AGI can’t do X yet, therefore AGI is far away
Within STEM, there are two kinds of advancements: saltatory and gradualistic. Some technology is very gradualistic, like batteries and processors. They get better very slowly and predictably. Deep learning, with each breakthrough of loss functions and neural network architectures is saltatory, meaning that each advance is a leap forward. GPT3 is so advanced that most people don’t comprehend what it is or what it’s capable of. Indeed, as I mentioned already, GPT3 surpasses many human’s mental capabilities so AGI is not that far away.
Just penalize the AGI for killing people
Okay. How? Spank it? Reinforcement learning? What about the hundreds millions, or billions of people who might die before AGI figures it out?
Train multiple AGI and have them fight it out
Unfortunately, I predict this will be a necessity. Imagine that a hostile nation (likely China) builds a military AGI and uses it to attack Europe and America. How do you defeat such an opponent? Sometimes you must fight fire with fire. We in the research community cannot stop or change what militaries do. We can’t change national policy or international trends.

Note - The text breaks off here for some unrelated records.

(** ** Writing *)

(** The entry that a sub-operand writes over the old one; a path in safe mode
    keeps no data. *)
Definition new_entry (u : UadlArch) (instr : InstrType) (op : Operand) (sub_op : Z) (old : Entry) : Entry :=
  let m := wrap Width (op_mask op instr sub_op) in
  {| _id := op_id op u instr sub_op 0;
     _tag := to_tag (iid instr);
     _data := if SafeMode then _data old else wrap Width (slots instr (op_slot op sub_op 0));
     _mask := if m =? 0 then _full else m |}.
Definition write_msg (fp : ForwardingPath) (u : UadlArch) (instr : InstrType) (op : Operand) (sub_op : Z)
    (e : Entry) : string :=
  "write " +:+ op_name op u instr sub_op +:+ " to " +:+ _name fp +:+ " (pos " +:+ to_dec (_cur fp) +:+ ")"
  +:+ (if SafeMode then "" else " 0x" +:+ to_hex (_data e)).
Definition write_step (u : UadlArch) (instr : InstrType) (op : Operand) (sub_op : nat)
    (s : outcome (ForwardingPath * option Logger)) : outcome (ForwardingPath * option Logger) :=
  let! s := s in
  let '(fp, l) := s in
  let! old := entry fp (_cur fp) in
  let e := new_entry u instr op (Z.of_nat sub_op) old in
  Ret ({| _name := _name fp; _cur := _cur fp + 1; _entries := <[Z.to_nat (_cur fp) := e]> (_entries fp) |},
       (λ l, Logger.logMessage l (write_msg fp u instr op (Z.of_nat sub_op) e)) <$> l).
Definition write (fp : ForwardingPath) (u : UadlArch) (instr : InstrType) (l : option Logger) (op : Operand) :
    outcome (ForwardingPath * option Logger) :=
  assert! wrap 32 (_cur fp + num_sub_ops op) <=? Size in
  for_up (Z.to_nat (num_sub_ops op)) 0 (write_step u instr op) (Ret (fp, l)).

(** ** Asking *)

Definition match_entry (e : Entry) (id : Z) : bool := id =? _id e.
(** The loop over [i], from [k - 1] down to zero. *)
Fixpoint find_loop (fp : ForwardingPath) (id : Z) (k : nat) : outcome Z :=
  match k with
  | O => Ret (-1)
  | S i =>
      let! e := entry fp (Z.of_nat i) in
      if match_entry e id then Ret (Z.of_nat i) else find_loop fp id i
  end.
Definition find (fp : ForwardingPath) (id : Z) : outcome Z := find_loop fp id (Z.to_nat (_cur fp)).

Definition can_read (fp : ForwardingPath) (id last : Z) : outcome bool :=
  let! res := find fp id in
  if res =? -1 then Ret false
  else let! e := entry fp res in Ret ((_mask e =? _full) && (Broadcast || (last =? _tag e))).
Definition can_read_tag (fp : ForwardingPath) (id tag : Z) : outcome bool :=
  let! res := find fp id in
  if res =? -1 then Ret false
  else let! e := entry fp res in Ret ((_mask e =? _full) && (tag =? _tag e)).
Definition can_read_tag_partial (fp : ForwardingPath) (id tag : Z) : outcome Z :=
  let! res := find fp id in
  if res =? -1 then Ret 0
  else let! e := entry fp res in Ret (if tag =? _tag e then _mask e else 0).
Fixpoint partial_loop (fp : ForwardingPath) (id : Z) (k : nat) (s : Z * Z) : outcome (Z * Z) :=
  match k with
  | O => Ret s
  | S i =>
      let! e := entry fp (Z.of_nat i) in
      if match_entry e id then
        if Broadcast then Ret (_mask e, _tag e)
        else partial_loop fp id i (Z.lor (fst s) (_mask e), if snd s =? -1 then _tag e else snd s)
      else partial_loop fp id i s
  end.
Definition can_read_partial (fp : ForwardingPath) (id : Z) : outcome (Z * Z) :=
  partial_loop fp id (Z.to_nat (_cur fp)) (0, -1).

(** ** Reading, in the mode with data *)

Definition read (fp : ForwardingPath) (u : UadlArch) (instr : InstrType) (op : Operand) (sub_op op_off : Z) :
    outcome InstrType :=
  let! index := find fp (op_id op u instr sub_op op_off) in
  let! e := entry fp index in
  Ret (set_slot instr (op_slot op sub_op op_off) (_data e)).
(** [DataHandler2::read_partial] *)
Definition merge_entry (instr : InstrType) (slot : Z) (e : Entry) : InstrType :=
  set_slot instr slot
    (Z.lor (Z.land (slots instr slot) (unot Width (_mask e))) (Z.land (_data e) (_mask e))).
Fixpoint read_partial_loop (fp : ForwardingPath) (u : UadlArch) (op : Operand) (sub_op op_off : Z) (k : nat)
    (instr : InstrType) : outcome InstrType :=
  match k with
  | O => Ret instr
  | S i =>
      let! e := entry fp (Z.of_nat i) in
      read_partial_loop fp u op sub_op op_off i
        (if match_entry e (op_id op u instr sub_op op_off)
         then merge_entry instr (op_slot op sub_op op_off) e else instr)
  end.
Definition read_partial (fp : ForwardingPath) (u : UadlArch) (instr : InstrType) (op : Operand)
    (sub_op op_off : Z) : outcome InstrType :=
  read_partial_loop fp u op sub_op op_off (Z.to_nat (_cur fp)) instr.
End Path.

(** ** The contents of a path *)

(** The entries written in this cycle, oldest first. *)
Record fp_rep (Size : Z) (fp : ForwardingPath) (l : list Entry) : Prop := {
  fp_size : Z.of_nat (length (_entries fp)) = Size;
  fp_max : Size < 2 ^ 31;
  fp_cur : _cur fp = Z.of_nat (length l);
  fp_entries : take (length l) (_entries fp) = l
}.

(** The most recent entry for a register. *)
Definition newest (id : Z) (l : list Entry) : option Entry := list.last (filter (λ e, _id e = id) l).

Section PathCorrect.
Context (SafeMode Broadcast : bool) (Size Width : Z).
Implicit Types (fp : ForwardingPath) (l : list Entry) (e : Entry).

Lemma fp_rep_postCycle fp l : fp_rep Size fp l → fp_rep Size (postCycle fp) [].
Proof. intros [Hs Hm Hc He]. by split. Qed.
Lemma fp_rep_reset fp l : fp_rep Size fp l → fp_rep Size (reset fp) [].
Proof. intros [Hs Hm Hc He]. split; cbn; try done. by rewrite length_fmap. Qed.
Lemma fp_rep_init name raw : Z.of_nat (length raw) = Size → Size < 2 ^ 31 → fp_rep Size (init name raw) [].
Proof. intros Hs Hm. split; cbn; try done. by rewrite length_fmap. Qed.
(* ===== verification/MemBytes.v ===== *)
(** * Bytes in memory and their order

    The byte-pointer routines of [src/iss/Memory.h]: values of 8, 4, 2 and 1
    bytes in a buffer, in the two storage formats between which
    [DATA_INVARIANT_MEMORY] chooses.  The first swaps bytes and keeps addresses;
    the second keeps the host's byte order and inverts the low three bits of
    addresses.  The host is little-endian.

    Each format is an instance of [ByteOrder]; [ByteOrderLaws] says what a memory
    relies on, in terms of the byte at each logical offset, and holds of both. *)
From stdpp Require Import prelude list.
From Stdlib Require Import ZArith Lia.
From S2P Require Import Prelude.

Local Open Scope Z_scope.

Definition DWMask : Z := 7.
Definition WordMask : Z := 3.
Definition HWMask : Z := 1.
Definition BytesPerDW : Z := 8.
Definition BytesPerWord : Z := 4.
Definition BytesPerHW : Z := 2.

(** ** Buffers *)

(** The bytes of an [n]-byte integer in the memory of the host, and back. *)
Definition host_bytes (n : nat) (x : Z) : list Z := rdigits 8 n x.
Definition host_value (l : list Z) : Z := beval 8 (reverse l).

(** [n] bytes read from a buffer, and bytes copied into it. *)
Definition load (p : list Z) (off : Z) (n : nat) : outcome (list Z) :=
  if (0 <=? off) && (off + Z.of_nat n <=? Z.of_nat (length p))
  then Ret (take n (drop (Z.to_nat off) p)) else Undefined.
Definition memcpy (p : list Z) (off : Z) (s : list Z) : outcome (list Z) :=
  if (0 <=? off) && (off + Z.of_nat (length s) <=? Z.of_nat (length p))
  then Ret (take (Z.to_nat off) p ++ s ++ drop (Z.to_nat off + length s) p) else Undefined.

(** The unions of the swap routines: the bytes in reverse order. *)
Definition swab16 (x : Z) : Z := host_value (reverse (host_bytes 2 x)).
Definition swab32 (x : Z) : Z := host_value (reverse (host_bytes 4 x)).
Definition swab64 (x : Z) : Z := host_value (reverse (host_bytes 8 x)).
Definition be16 (a : Z) : Z := swab16 a.
Definition be32 (a : Z) : Z := swab32 a.
Definition be64 (a : Z) : Z := swab64 a.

It might be hard but we’ll rise to the occasion as always
Personally I don’t think it’s that hard. The hardest thing to overcome is human ignorance and stubbornness. Once you get past that and get to work, this is not that hard of a problem. In hindsight, I think people will think “What were we so afraid of??” People will look at movies like The Terminator and think that Skynet was hilariously shortsighted and primitive.
The key thing is to pivot away from antiquated ideas of fear and to move towards a different fundamental disposition.